(* ===== verification/Wallets.v ===== *)
(** * Wallets ([internal/chain/solana_wallet.go], [base_wallet.go])

    Bytes are strings.  AES-GCM is [Security]'s interface; the two curves and
    their address formats are interfaces here.  What the random reader yields is
    an argument, [None] a read that fails. *)
From Stdlib Require Import ZArith Lia.
From stdpp Require Import base list strings.
From S2P Require Import Prelude GoBase Security.
Open Scope Z_scope.

Record Wallet := {
  w_Chain : string;
  w_Address : string;
  w_KeyEncrypted : string;
}.

Definition masterKeySize : Z := 32.
Definition gcmNonceSize : Z := 12.
Definition seedSize : Z := 32. (* ed25519.SeedSize *)
Definition baseSeedSize : Z := 32.

(** [crypto/ed25519] and [solana-go]'s base58 addresses. *)
Class Ed25519 := {
  SolKey : Type;
  NewKeyFromSeed : string -> SolKey;
  Public : SolKey -> string;
  base58 : string -> string;
}.

(** [go-ethereum]'s [crypto] and [common]. *)
Class Secp256k1 := {
  EcKey : Type;
  EthAddress : Type;
  ToECDSA : string -> result EcKey;
  FromECDSA : EcKey -> string;
  PubkeyToAddress : EcKey -> EthAddress;
  Hex : EthAddress -> string;
  HexToAddress : string -> EthAddress;
  address_eq : EthAddress -> EthAddress -> bool;
}.

(** A key goes to its 32 bytes and back; an address to its text and back. *)
Class Secp256k1Laws (S : Secp256k1) := {
  FromECDSA_size : forall k, str_len (FromECDSA k) = baseSeedSize;
  ToECDSA_From : forall k, ToECDSA (FromECDSA k) = Ok k;
  FromECDSA_To : forall b k, ToECDSA b = Ok k -> FromECDSA k = b;
  HexToAddress_Hex : forall a, HexToAddress (Hex a) = a;
  address_eq_spec : forall a b, address_eq a b = true <-> a = b;
}.

Section Wallets.
Context {A : AEAD}.

(** ** Sealing a seed *)

Definition encryptSeed (rand : option string) (masterKey seed : string) : result string :=
  match NewCipher masterKey with
  | Fail e => Fail (EWrap "solana wallet: aes: %w" e)
  | Ok block =>
      match NewGCM block with
      | Fail e => Fail (EWrap "solana wallet: gcm: %w" e)
      | Ok gcm =>
          match rand with
          | None => Fail (EMsg "solana wallet: nonce: %w")
          | Some nonce => Ok (Seal gcm ("" +:+ nonce) nonce seed)
          end
      end
  end.

(** [decryptSeed] and [decryptBaseKey] differ in the texts of their errors. *)
Definition open_blob (who what : string) (size : Z) (masterKey blob : string) : result string :=
  if str_len blob <? gcmNonceSize then Fail (EMsg (who +:+ ": ciphertext too short"))
  else
    match NewCipher masterKey with
    | Fail e => Fail (EWrap (who +:+ ": aes: %w") e)
    | Ok block =>
        match NewGCM block with
        | Fail e => Fail (EWrap (who +:+ ": gcm: %w") e)
        | Ok gcm =>
            let nonce := str_take (Z.to_nat gcmNonceSize) blob in
            let ct := str_drop (Z.to_nat gcmNonceSize) blob in
            match Open' gcm nonce ct with
            | Fail e => Fail (EWrap (who +:+ ": open: %w") e)
            | Ok pt => if negb (str_len pt =? size) then Fail (EMsg (who +:+ ": decrypted " +:+ what +:+ " has wrong size %d")) else Ok pt
            end
        end
    end.

Definition decryptSeed : string -> string -> result string := open_blob "solana wallet" "seed" seedSize.
Definition decryptBaseKey : string -> string -> result string := open_blob "base wallet" "key" baseSeedSize.

(** ** Solana *)

Definition SolanaWalletFromSeed {E : Ed25519} (rand : option string) (masterKey seed : string) : result Wallet :=
  if negb (str_len masterKey =? masterKeySize)
  then Fail (EMsg "solana wallet: master key must be %d bytes, got %d")
  else if negb (str_len seed =? seedSize) then Fail (EMsg "solana wallet: seed must be %d bytes, got %d")
  else
    let pub := Public (NewKeyFromSeed seed) in
    match encryptSeed rand masterKey seed with
    | Fail e => Fail e
    | Ok enc => Ok {| w_Chain := "solana"; w_Address := base58 pub; w_KeyEncrypted := enc |}
    end.

(** [seeded]: the seed [ed25519.GenerateKey] draws. *)
Definition NewSolanaWallet {E : Ed25519} (seeded rand : option string) (masterKey : string) : result Wallet :=
  if negb (str_len masterKey =? masterKeySize)
  then Fail (EMsg "solana wallet: master key must be %d bytes, got %d")
  else
    match seeded with
    | None => Fail (EMsg "solana wallet: keygen: %w")
    | Some seed =>
        match encryptSeed rand masterKey seed with
        | Fail e => Fail e
        | Ok enc =>
            Ok {| w_Chain := "solana"; w_Address := base58 (Public (NewKeyFromSeed seed)); w_KeyEncrypted := enc |}
        end
    end.

Definition UnsealSolanaWallet {E : Ed25519} (masterKey : string) (w : option Wallet) : result SolKey :=
  match w with
  | None => Fail (EMsg "solana wallet: nil wallet")
  | Some w =>
      if negb (str_eqb (w_Chain w) "solana") then Fail (EMsg "solana wallet: chain mismatch: %q")
      else
        match decryptSeed masterKey (w_KeyEncrypted w) with
        | Fail e => Fail e
        | Ok seed => Ok (NewKeyFromSeed seed)
        end
  end.

(** ** Base *)

Definition baseWalletFromPriv {S : Secp256k1} (rand : option string) (masterKey : string) (priv : EcKey)
    : result Wallet :=
  let addr := PubkeyToAddress priv in
  match encryptSeed rand masterKey (FromECDSA priv) with
  | Fail e => Fail e
  | Ok enc => Ok {| w_Chain := "base"; w_Address := Hex addr; w_KeyEncrypted := enc |}
  end.

(** [drawn]: what [crypto.GenerateKey] gives. *)
Definition NewBaseWallet {S : Secp256k1} (drawn : result EcKey) (rand : option string) (masterKey : string)
    : result Wallet :=
  if negb (str_len masterKey =? masterKeySize)
  then Fail (EMsg "base wallet: master key must be %d bytes, got %d")
  else
    match drawn with
    | Fail e => Fail (EWrap "base wallet: keygen: %w" e)
    | Ok priv => baseWalletFromPriv rand masterKey priv
    end.

Definition BaseWalletFromPrivKey {S : Secp256k1} (rand : option string) (masterKey key : string) : result Wallet :=
  if negb (str_len masterKey =? masterKeySize)
  then Fail (EMsg "base wallet: master key must be %d bytes, got %d")
  else if negb (str_len key =? baseSeedSize) then Fail (EMsg "base wallet: priv key must be %d bytes, got %d")
  else
    match ToECDSA key with
    | Fail e => Fail (EWrap "base wallet: parse priv: %w" e)
    | Ok priv => baseWalletFromPriv rand masterKey priv
    end.
Definition sample_account : string := account_bytes (blank 32) (blank 32) sixteen_slots "flags".

Example fixed_point_values :
  decodeWrappedI80F48 (le_bytes 16 (5 * 2 ^ 47)) = 2.5%float /\
  decodeWrappedI80F48 (le_bytes 16 (- (5 * 2 ^ 47))) = (-2.5)%float /\
  decodeWrappedI80F48 (le_bytes 16 (- 2 ^ 127)) = (- 0x1p79)%float /\
  decodeQ60 (le_bytes 16 (2 ^ 60 / 4)) = 0.25%float.
Proof. vm_compute. repeat split. Qed.

Lemma fixed_point_decoded_witness : rounds_to (decodeWrappedI80F48 (le_bytes 16 (-1))) (- 2 ^ 1026).
Proof.
  change (- 2 ^ 1026) with (mag (signed (le_bytes 16 (-1))) (-48)). apply (fixed_point_decoded (le_bytes 16 (-1)) eq_refl).
Defined.

Lemma marginfi_roundtrip_witness :
  parseMarginFiAccount sample_account = Ok {|
    Group := blank 32; Authority := blank 32;
    Balances := [{| Active := true; BankPubkey := blank 32; AssetShares := 3; LiabilityShares := -2 |}] |}.
Proof.
  etransitivity; [apply (marginfi_roundtrip (blank 32) (blank 32) sixteen_slots "flags"); try reflexivity|vm_compute; reflexivity].
  assert (H : forall f a d, slot_ok (some_slot f a d)) by (intros; split; reflexivity).
  unfold sixteen_slots. constructor; [apply H|]. constructor; [apply H|].
  apply Forall_forall. intros s Hs. apply elem_of_replicate in Hs as [-> _]. apply H.
Defined.

Definition rpc_with (accounts : list (option string)) : Accounts := {|
  PublicKeyFromBase58 := fun s => Ok s; key_string := fun k => k; GetProgramAccounts := fun _ _ => Ok accounts |}.

Definition marginfi_rows : list LendingPosition := marginfi_positions (A := rpc_with []) (Some sample_account).

(** A hunt among the sample's position, which is at risk: its health factor is 0. *)
Definition solana_env : Env := {|
  e_now := fun _ => minute 0;
  e_quote := fun _ _ _ _ => Fail (EMsg "none");
  e_yields := fun _ _ => Ok [];
  e_positions := fun _ _ _ => Ok marginfi_rows;
  e_liquidate := fun _ _ _ => Fail (EMsg "none");
  e_range := fun _ _ => map_to_list |}.

Definition solana_hunting : LiquidationHunting := {|
  cfg := {| c_Chain := "solana"; Protocols := ["marginfi"]; MinProfitUSD := 0.5; HealthFactorThreshold := 1.05;
    CheckIntervalSecs := 0; MaxPositionSizeUSD := 500; MaxDailyLiquidations := 2; MinCapitalToOperate := 10 |};
  freeCapital := 1000; lastCheck := 0; dailyDate := ""; dailyCount := 0;
  dailySuccess := 0; dailyAttempt := 0; totalSuccess := 0; totalAttempt := 0; atRiskSnapshot := [] |}.
(* ===== verification/Feeds.v ===== *)
(** * Quote, lending and yield feeds ([internal/chain/solana_jupiter.go],
      [base_oneinch.go], [base_aave.go], [base_morpho.go], [base_yield.go],
      [solana_yield.go])

    The requests the chain clients make over HTTP, byte for byte, and what
    becomes of the responses.  The transport is an interface with a state of its
    own; a map's iteration order and the clock are arguments. *)
From Stdlib Require Import ZArith Lia Floats Ascii.
From stdpp Require Import base list strings gmap.
From S2P Require Import Prelude GoBase GoFmt GoFloat Json JsonCodec Strconv Encodings Task Llm Notifier.
Set Warnings "-inexact-float".
Open Scope Z_scope.

(** ** The transport *)

Record request := {
  rq_method : string;
  rq_url : string;
  rq_headers : list (string * string);
  rq_body : string;
}.

(** [net/http]: a URL that does not parse; a response's status and its body,
    which may not be readable to its end. *)
Class Web := {
  web_state : Type;
  web_url : string -> option gerror;
  web_do : request -> web_state -> result (Z * result string) * web_state;
}.

(** [truncate] of [solana_jupiter.go]. *)
Definition truncate (s : string) (n : nat) : string :=
  if (String.length s <=? n)%nat then s else str_take n s +:+ "...".

Section Transport.
Context {W : Web}.
(* ===== verification/ChainClients.v ===== *)
(** * The chain clients ([internal/chain/solana.go], [base.go])

    What the clients ask of the networks and what they send: every request, read,
    simulation and submission is an entry of a log, and the networks answer as
    the log so far has it.  Transactions, addresses and the RPC libraries are
    interfaces.  A context is its dry-run flag. *)
From Stdlib Require Import ZArith Lia Floats Ascii.
From stdpp Require Import base list strings gmap.
From S2P Require Import Prelude GoBase GoFmt GoFloat GoRound Json JsonCodec Strconv Encodings Task Security Wallets LendingAccounts Feeds Amounts.
Set Warnings "-inexact-float".
Open Scope Z_scope.

Create HintDb chain.

(** ** Effects *)

Inductive effect (Tx : Type) :=
  | FxRequest (r : request)
  | FxRead (method : string) (args : list string)
  | FxSimulate (tx : Tx)
  | FxSend (tx : Tx).
Arguments FxRequest {_} _.
Arguments FxRead {_} _ _.
Arguments FxSimulate {_} _.
Arguments FxSend {_} _.

(** What a log submits. *)
Definition sent {Tx} (log : list (effect Tx)) : list Tx :=
  omap (fun f => match f with FxSend tx => Some tx | _ => None end) log.

(** A call of a client: it may fail, and leaves a state. *)
Definition io (S A : Type) : Type := S -> result A * S.

Definition ret {S A} (x : A) : io S A := fun s => (Ok x, s).

Definition bind {S A B} (m : io S A) (k : A -> io S B) : io S B := fun s =>
  match m s with
  | (Ok x, s) => k x s
  | (Fail err, s) => (Fail err, s)
  end.

(** [fmt.Errorf("what: %w", err)]. *)
Definition context {S A} (what : string) (m : io S A) : io S A := fun s =>
  match m s with
  | (Fail err, s) => (Fail (EWrap what err), s)
  | r => r
  end.

Definition pure {S A} (r : result A) : io S A := fun s => (r, s).

Declare Scope chain_scope.
Delimit Scope chain_scope with chain.
Notation "'do!' x := m 'in' k" := (bind m (fun x => k))
  (at level 10, x binder, m at level 100, k at level 200) : chain_scope.
Open Scope chain_scope.

(** The sum of a list of calls' answers, in order. *)
Fixpoint each {S A B} (f : A -> io S B) (l : list A) : io S (list B) :=
  match l with
  | [] => ret []
  | x :: l' => do! y := f x in do! ys := each f l' in ret (y :: ys)
  end.

(** A client and the log: reading the client, an effect and what answers it, and
    a feed's call, which works on the log. *)
Section Steps.
Context {C Tx : Type}.

Definition get : io (C * list (effect Tx)) C := fun s => (Ok s.1, s).

Definition act {B} (f : effect Tx) (reply : list (effect Tx) -> result B) : io (C * list (effect Tx)) B := fun s =>
  (reply s.2, (s.1, s.2 ++ [f])).

Definition feed {B} (m : list (effect Tx) -> result B * list (effect Tx)) : io (C * list (effect Tx)) B := fun s =>
  let '(r, log) := m s.2 in (r, (s.1, log)).
End Steps.

(** ** Transactions *)

Record Transaction := { t_Chain : string; t_Raw : string }.

Record SimResult := { WouldSucceed : bool; ExpectedOutput : float; GasEstimate : Z; sim_ErrorMsg : string }.

Definition sim_result (ok : bool) (gas : Z) (msg : string) : SimResult := {|
  WouldSucceed := ok; ExpectedOutput := 0; GasEstimate := gas; sim_ErrorMsg := msg |}.

(** A result of [gas] units. *)
Definition sent_result (signature : string) (gas : Z) : TxResult := {|
  tx_Signature := signature; tx_Success := true; tx_GasUsed := gas; tx_GasPriceWei := 0;
  tx_FeePaidUSD := 0; tx_BlockNumber := 0; tx_ErrorMsg := "" |}.

(** [chain.Config]. *)
Record ChainConfig := {
  cc_Network : string;
  cc_RPCURL : string;
  cc_Extra : gmap string string;
}.

(** The master key of a configuration, if it holds one. *)
Definition master_key (who : string) (extra : gmap string string) : result string :=
  let mk := default "" (extra !! "master_key_hex") in
  if str_eqb mk "" then Ok ""
  else
    match hex_DecodeString mk with
    | Fail err => Fail (EWrap (who +:+ ": master_key_hex: %w") err)
    | Ok raw =>
        if negb (str_len raw =? masterKeySize) then Fail (EMsg (who +:+ ": master key must be %d bytes, got %d"))
        else Ok raw
    end.

(** The paper trade of a liquidation, the same on both chains. *)
Definition paper_liquidation (unicode_lower : string -> string) (who : string) (pos : option LendingPosition)
    (wallet : option Wallet) : result TxResult :=
  match pos with
  | None => Fail (EMsg (who +:+ ": ExecuteLiquidation nil position"))
  | Some pos =>
      match wallet with
      | None => Fail (EMsg (who +:+ ": ExecuteLiquidation nil wallet"))
      | Some _ =>
          let bonus := (CollateralAmt pos * LiquidationBonus pos / 10000)%float in
          Ok (sent_result ("devnet-paper-liq-" +:+ ToLower unicode_lower (lp_Protocol pos))
                (uint64_of_float (bonus * 100)%float))
      end
  end.

(** ** Calls that submit nothing *)

Lemma sent_app {Tx} (l k : list (effect Tx)) : sent (l ++ k) = sent l ++ sent k.
Proof. unfold sent. by rewrite omap_app. Qed.

(** What a bind did: it failed first, or went on. *)
Lemma bind_case {S A B} (m : io S A) (k : A -> io S B) s :
  (exists err, bind m k s = (Fail err, (m s).2) /\ (m s).1 = Fail err) \/
  (exists x, (m s).1 = Ok x /\ bind m k s = k x (m s).2).
Proof. unfold bind. destruct (m s) as [[x|err] t]; [right; by exists x|left; by exists err]. Qed.

Lemma bind_pure {S A B} what (r : result A) (k : A -> io S B) s :
  bind (context what (pure r)) k s = match r with Ok x => k x s | Fail err => (Fail (EWrap what err), s) end.
Proof. unfold bind, context, pure. by destruct r. Qed.

Definition unsent {Tx B} (r : result B * list (effect Tx)) (log : list (effect Tx)) : Prop := sent r.2 = sent log.

Section Quiet.
Context {C Tx V : Type} (view : C -> V).

(** [m] submits nothing and leaves what [view] sees of the client. *)
Definition quiet {B} (m : io (C * list (effect Tx)) B) : Prop := forall s,
  sent (m s).2.2 = sent s.2 /\ view (m s).2.1 = view s.1.

Lemma quiet_pure {B} (r : result B) : quiet (pure r).
Proof. by split. Qed.

Lemma quiet_ret {B} (x : B) : quiet (ret x).
Proof. by split. Qed.

Lemma quiet_bind {A B} (m : io _ A) (k : A -> io _ B) : quiet m -> (forall x, quiet (k x)) -> quiet (bind m k).
Proof.
  intros Hm Hk s. unfold bind. specialize (Hm s). destruct (m s) as [[x|err] t]; [|done].
  destruct (Hk x t) as [H1 H2]. destruct Hm as [H3 H4]. cbn in *. split; congruence.
Qed.

Lemma quiet_context {B} what (m : io _ B) : quiet m -> quiet (context what m).
Proof. intros Hm s. unfold context. specialize (Hm s). by destruct (m s) as [[x|err] t]. Qed.

Lemma quiet_each {A B} (f : A -> io _ B) l : (forall x, quiet (f x)) -> quiet (each f l).
Proof.
  intros Hf. induction l as [|x l IH]; [apply quiet_ret|]. cbn [each]. apply quiet_bind; [done|]. intros y.
  apply quiet_bind; [done|]. intros ys. apply quiet_ret.
Qed.
Lemma quiet_act {B} f (reply : list (effect Tx) -> result B) : sent [f] = [] -> quiet (act f reply).
Proof. intros H s. split; [|done]. unfold act. cbn [fst snd]. by rewrite sent_app, H, app_nil_r. Qed.

Lemma quiet_get : quiet get.
Proof. by split. Qed.

Lemma quiet_feed {B} (m : list (effect Tx) -> result B * list (effect Tx)) :
  (forall log, unsent (m log) log) -> quiet (feed m).
Proof. intros H s. unfold feed. specialize (H s.2). by destruct (m s.2) as [r log]. Qed.

Lemma quiet_read {B} method args (reply : list (effect Tx) -> result B) : quiet (act (FxRead method args) reply).
Proof. by apply quiet_act. Qed.

(** *** Calls that submit *)

Context {Call : Type} (authorized : V -> Call -> Tx -> Prop).

(** [s'] after a call: [view] sees the same, and at most one transaction more is
    submitted, an authorized one and not in a dry run. *)
Definition stepped (dry : bool) (c : Call) (s s' : C * list (effect Tx)) : Prop :=
  view s'.1 = view s.1 /\
  (sent s'.2 = sent s.2 \/
   (dry = false /\ exists tx, sent s'.2 = sent s.2 ++ [tx] /\ authorized (view s.1) c tx)).

Lemma stepped_refl dry c s : stepped dry c s s.
Proof. split; [done|by left]. Qed.

Lemma quiet_stepped {B} dry c s (m : io (C * list (effect Tx)) B) : quiet m -> stepped dry c s (m s).2.
Proof. intros H. destruct (H s) as [H1 H2]. split; [exact H2|by left]. Qed.

(** The first quiet part of a call. *)
Lemma stepped_bind {A B} dry c s (m : io (C * list (effect Tx)) A) (k : A -> io _ B) : quiet m ->
  (forall x, (m s).1 = Ok x -> view (m s).2.1 = view s.1 -> stepped dry c (m s).2 (k x (m s).2).2) ->
  stepped dry c s (bind m k s).2.
Proof.
  intros Hm Hk. destruct (Hm s) as [H1 H2]. destruct (bind_case m k s) as [(err & -> & _)|(x & Hx & ->)].
  - split; [exact H2|by left].
  - destruct (Hk x Hx H2) as [H3 H4]. unfold stepped. rewrite <- H1, <- H2. by split.
Qed.

(** The end of a call that submits. *)
Lemma stepped_send {A B} c s what (reply : list (effect Tx) -> result A) (k : A -> B) tx :
  authorized (view s.1) c tx ->
  stepped false c s (bind (context what (act (FxSend tx) reply)) (fun x => ret (k x)) s).2.
Proof.
  intros Ha. assert (H : sent (s.2 ++ [FxSend tx]) = sent s.2 ++ [tx]) by (by rewrite sent_app).
  unfold bind, context, act. destruct (reply s.2); (split; [done|right; split; [done|]]; exists tx; by split).
Qed.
○ ○ ○ ○ ○
Copy each line in the entries above where the word "Strconv" shows up.

From S2P Require Import Prelude GoBase GoFmt GoFloat Json JsonCodec Strconv Encodings Task Llm Notifier.
From S2P Require Import Prelude GoBase GoFmt GoFloat GoRound Json JsonCodec Strconv Encodings Task Security Wallets LendingAccounts Feeds Amounts.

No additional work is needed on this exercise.